El Tour ha abanderado la lucha contra el dopaje, instaurando una política de prevención que, por ejemplo, se ha cobrado alguna víctima como la del recién vencedor del Giro Alberto Contador, por el mero hecho de pertenecer al conjunto Astanac. Sus máximos responsables en el aparato organizativo, con nombres ilustres como el «caimán» Bernard Hinault —uno de mis ídolos, lo confieso—, parecen sentirse fuertes en sus decisiones por cuanto la historia de esta competición le ha otorgado una aureola de leyenda que jamás será destruida. Cualquier decisión que tomen, por impopular que resulte, tendrá un efecto renovador. El Tour, deben pensar, es como la hidra de mil cabezas; su capacidad de regeneración es infinita.
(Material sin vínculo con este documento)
(* ===== verification/PyStr.v ===== *)
(** * Python text

    Strings are byte strings; the operations below are Python's on ASCII text
    ([str.strip], [str.lower], [str.startswith], [str.removeprefix], [in],
    [str.split(sep)[0]]), with the facts the components use. *)

From stdpp Require Import base tactics option list strings sorting.
From Stdlib Require Import Ascii.
From S2P Require Import Prelude.

(** ASCII characters for which [str.isspace] holds: 9-13, 28-31 and 32. *)
Definition is_space (c : ascii) : bool :=
  let n := nat_of_ascii c in
  ((9 <=? n) && (n <=? 13)) || ((28 <=? n) && (n <=? 32)).

Fixpoint lstrip (s : string) : string :=
  match s with
  | EmptyString => EmptyString
  | String c s' => if is_space c then lstrip s' else s
  end.

(** Drops the trailing white space. *)
Fixpoint rstrip (s : string) : string :=
  match s with
  | EmptyString => EmptyString
  | String c s' =>
      match rstrip s' with
      | EmptyString => if is_space c then EmptyString else String c EmptyString
      | r => String c r
      end
  end.

Definition strip (s : string) : string := rstrip (lstrip s).

Definition lower_char (c : ascii) : ascii :=
  let n := nat_of_ascii c in
  if (65 <=? n) && (n <=? 90) then ascii_of_nat (n + 32) else c.

Fixpoint lower (s : string) : string :=
  match s with
  | EmptyString => EmptyString
  | String c s' => String (lower_char c) (lower s')
  end.

(** [s.startswith(p)] *)
Fixpoint startswith (s p : string) : bool :=
  match p, s with
  | EmptyString, _ => true
  | String a p', String b s' => if decide (a = b) then startswith s' p' else false
  | String _ _, EmptyString => false
  end.

(** [s[len(p):]] when [s] starts with [p], the string itself otherwise. *)
Fixpoint drop_chars (n : nat) (s : string) : string :=
  match n, s with
  | S n', String _ s' => drop_chars n' s'
  | _, _ => s
  end.

Definition removeprefix (s p : string) : string :=
  if startswith s p then drop_chars (String.length p) s else s.

(** [p in s] *)
Fixpoint contains (s p : string) : bool :=
  startswith s p ||
  match s with
  | EmptyString => false
  | String _ s' => contains s' p
  end.

(** [s.split(sep)[0]] for a one-character separator. *)
Fixpoint split_head (sep : ascii) (s : string) : string :=
  match s with
  | EmptyString => EmptyString
  | String c s' => if decide (c = sep) then EmptyString else String c (split_head sep s')
  end.

(** The characters of a string, as one-character strings (iterating a [str]). *)
Fixpoint chars (s : string) : list string :=
  match s with
  | EmptyString => []
  | String c s' => String c EmptyString :: chars s'
  end.

Fixpoint str_list (s : string) : list ascii :=
  match s with
  | EmptyString => []
  | String c s' => c :: str_list s'
  end.

(** [sep.join(l)] *)
Fixpoint join (sep : string) (l : list string) : string :=
  match l with
  | [] => ""
  | [s] => s
  | s :: l' => s +:+ sep +:+ join sep l'
  end.

(** [sorted(set(l))]: the distinct strings in code-point order. *)
Definition sorted_set (l : list string) : list string :=
  merge_sort String.le (remove_dups l).

(** Lemmas **************************************************************************)

#[local] Arguments String.append : simpl nomatch.

Lemma app_assoc_str (a b c : string) : (a +:+ b) +:+ c = a +:+ (b +:+ c).
Proof. induction a; simpl; congruence. Qed.

Lemma app_nil_r_str (s : string) : s +:+ "" = s.
Proof. induction s; simpl; congruence. Qed.

Lemma length_app_str (s t : string) :
  String.length (s +:+ t) = String.length s + String.length t.
Proof. induction s; simpl; congruence. Qed.

Lemma app_inj_len (a b s t : string) :
  String.length a = String.length b -> a +:+ s = b +:+ t -> a = b /\ s = t.
Proof.
  revert b. induction a as [|c a IH]; destruct b as [|d b]; simpl; intros Hl H; try lia.
  - done.
  - injection Hl as Hl. injection H as <- H. destruct (IH b Hl H). by subst.
Qed.

Lemma app_inj_len_r (a b s t : string) :
  String.length s = String.length t -> a +:+ s = b +:+ t -> a = b /\ s = t.
Proof.
  intros Hl H. apply app_inj_len; [|done].
  apply (f_equal String.length) in H. rewrite !length_app_str in H. lia.
Qed.

Lemma app_inj_l_str (s t u : string) : s +:+ t = s +:+ u -> t = u.
Proof. intros H. by apply app_inj_len in H as [_ ?]. Qed.

Lemma app_inj_r_str (s t u : string) : s +:+ u = t +:+ u -> s = t.
Proof.
  intros H. assert (String.length s = String.length t).
  { apply (f_equal String.length) in H. rewrite !length_app_str in H. lia. }
  by destruct (app_inj_len s t u u).
Qed.

Lemma startswith_app p s : startswith (p +:+ s) p = true.
Proof. induction p; simpl; [by destruct s | by rewrite decide_True]. Qed.

Lemma startswith_spec s p : startswith s p = true <-> exists t, s = p +:+ t.
Proof.
  split; [|intros [t ->]; apply startswith_app].
  revert s. induction p as [|a p IH]; intros s H; [by exists s|].
  destruct s as [|b s]; simpl in H; [done|].
  destruct (decide (a = b)) as [->|]; [|done].
  destruct (IH s H) as [t ->]. by exists t.
Qed.

Lemma startswith_cons_ne a b s p : a <> b -> startswith (String b s) (String a p) = false.
Proof. intros H. simpl. by rewrite decide_False. Qed.

Lemma drop_chars_app p s : drop_chars (String.length p) (p +:+ s) = s.
Proof. induction p; simpl; [by destruct s | done]. Qed.

Lemma removeprefix_app p s : removeprefix (p +:+ s) p = s.
Proof. unfold removeprefix. by rewrite startswith_app, drop_chars_app. Qed.

Lemma rstrip_no_space_last s c : is_space c = false -> rstrip (s +:+ String c "") = s +:+ String c "".
Proof.
  intros Hc. induction s as [|d s IH]; simpl; [by rewrite Hc|].
  rewrite IH. by destruct s.
Qed.

Lemma rstrip_idemp s : rstrip (rstrip s) = rstrip s.
Proof.
  induction s as [|c s IH]; [done|]. simpl.
  destruct (rstrip s) as [|d r] eqn:E.
  - destruct (is_space c) eqn:Hc; simpl; [done|]. by rewrite Hc.
  - simpl in *. destruct (rstrip r) eqn:E'.
    + destruct (is_space d); [done|]. by simplify_eq.
    + by simplify_eq.
Qed.

Lemma lstrip_head s : lstrip s = "" \/ exists c s', lstrip s = String c s' /\ is_space c = false.
Proof.
  induction s as [|c s IH]; simpl; [by left|].
  destruct (is_space c) eqn:Hc; [done|]. right. eauto.
Qed.

Lemma strip_idemp s : strip (strip s) = strip s.
Proof.
  unfold strip. destruct (lstrip_head s) as [->|(c & s' & -> & Hc)]; [done|].
  simpl. destruct (rstrip s') as [|d r] eqn:E.
  - rewrite Hc. simpl. rewrite Hc. simpl. by rewrite Hc.
  - simpl. rewrite Hc.
    pose proof (rstrip_idemp s') as Hi. rewrite E in Hi. simpl in *. by rewrite Hi.
Qed.

Lemma lower_char_idemp c : lower_char (lower_char c) = lower_char c.
Proof. destruct c as [[] [] [] [] [] [] [] []]; reflexivity. Qed.

Lemma lower_idemp s : lower (lower s) = lower s.
Proof. induction s; simpl; [done|]. by rewrite lower_char_idemp, IHs. Qed.

Lemma lower_char_space c : is_space (lower_char c) = is_space c.
Proof. destruct c as [[] [] [] [] [] [] [] []]; reflexivity. Qed.

Lemma lower_lstrip s : lstrip (lower s) = lower (lstrip s).
Proof.
  induction s as [|c s IH]; simpl; [done|]. rewrite lower_char_space. by destruct (is_space c).
Qed.

Lemma lower_rstrip s : rstrip (lower s) = lower (rstrip s).
Proof.
  induction s as [|c s IH]; simpl; [done|]. rewrite IH, lower_char_space.
  destruct (rstrip s); simpl; [by destruct (is_space c)|done].
Qed.

Lemma lower_strip s : strip (lower s) = lower (strip s).
Proof. unfold strip. by rewrite lower_lstrip, lower_rstrip. Qed.

(** [x.strip().lower()] is stable: normalising twice changes nothing. *)
Lemma strip_lower_idemp s : lower (strip (lower (strip s))) = lower (strip s).
Proof. by rewrite lower_strip, lower_idemp, strip_idemp. Qed.

Lemma elem_of_sorted_set x l : x ∈ sorted_set l <-> x ∈ l.
Proof. unfold sorted_set. rewrite merge_sort_Permutation. apply elem_of_remove_dups. Qed.

Lemma NoDup_sorted_set l : NoDup (sorted_set l).
Proof. unfold sorted_set. rewrite merge_sort_Permutation. apply NoDup_remove_dups. Qed.

Lemma StronglySorted_sorted_set l : StronglySorted String.le (sorted_set l).
Proof. unfold sorted_set. apply StronglySorted_merge_sort; apply _. Qed.

(** Two lists with the same members have the same sorted set. *)
Lemma sorted_set_ext l l' : (forall x, x ∈ l <-> x ∈ l') -> sorted_set l = sorted_set l'.
Proof.
  intros H. apply (StronglySorted_unique String.le); [apply StronglySorted_sorted_set..|].
  apply NoDup_Permutation; [apply NoDup_sorted_set..|].
  intros x. by rewrite !elem_of_sorted_set.
Qed.

Lemma sorted_set_idemp l : sorted_set (sorted_set l) = sorted_set l.
Proof. apply sorted_set_ext. intros x. apply elem_of_sorted_set. Qed.

#[export] Hint Rewrite strip_idemp lower_idemp strip_lower_idemp sorted_set_idemp : kernel.
#[export] Hint Resolve NoDup_sorted_set StronglySorted_sorted_set : kernel.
La ronda francesa ha superado aquella huelga de ciclistas en 1998, la eliminación en pleno del trío de vencedores de hace unos años, las constantes dudas que sembró la milagrosa recuperación de Lance Armstrong, que le permitió ganar hasta siete tours... Pero para todos aquellos de mi generación que nos encandilábamos frente al televisor en las sobremesas de julio de los años 80 tomando partido por uno u otro corredor, uno u otro equipo, han prescrito. Demasiadas «torres» y «reyes» han caído para que volvamos a empezar de cero la partida con cada una de las piezas dispuestas sobre el tablero. En el actual panorama predominan los «peones» en un deporte en permanente jaque. Para mí, el jaque mate se consumó con la caída de uno de sus «reyes», el alemán Jan Ulrich, quien comparecía ante los medios de comunicación con el semblante de alguien que se siente derrotado. Ese día entendí que el ciclismo pertenecía a un recuerdo bañado de heroicidad y épica. Pero al fin y al cabo, al recuerdo con tintes de una ficción dramática librada por gente como Gert-Jan Theunisse, Miguel Induráin, Tony Rohminger, Erik Breukin, Sean Kelly... la realeza de un deporte demasiado grandioso para ser verdad.

1 comentario:

Anónimo dijo...

Precioso y emotivo artículo. ¡Cuántas sobremesas estivales pasadas frente al televisor! Afirmaba el gran José Mª García que incluso el último corredor en cruzar la línea de meta merecía un homenaje, cosa que suscribirá fácilmente todo aquél que se haya subido alguna vez a una bici. No olvides tampoco el boxeo, amigo: uno de los deportes más duros, exigentes y sacrificados que existen.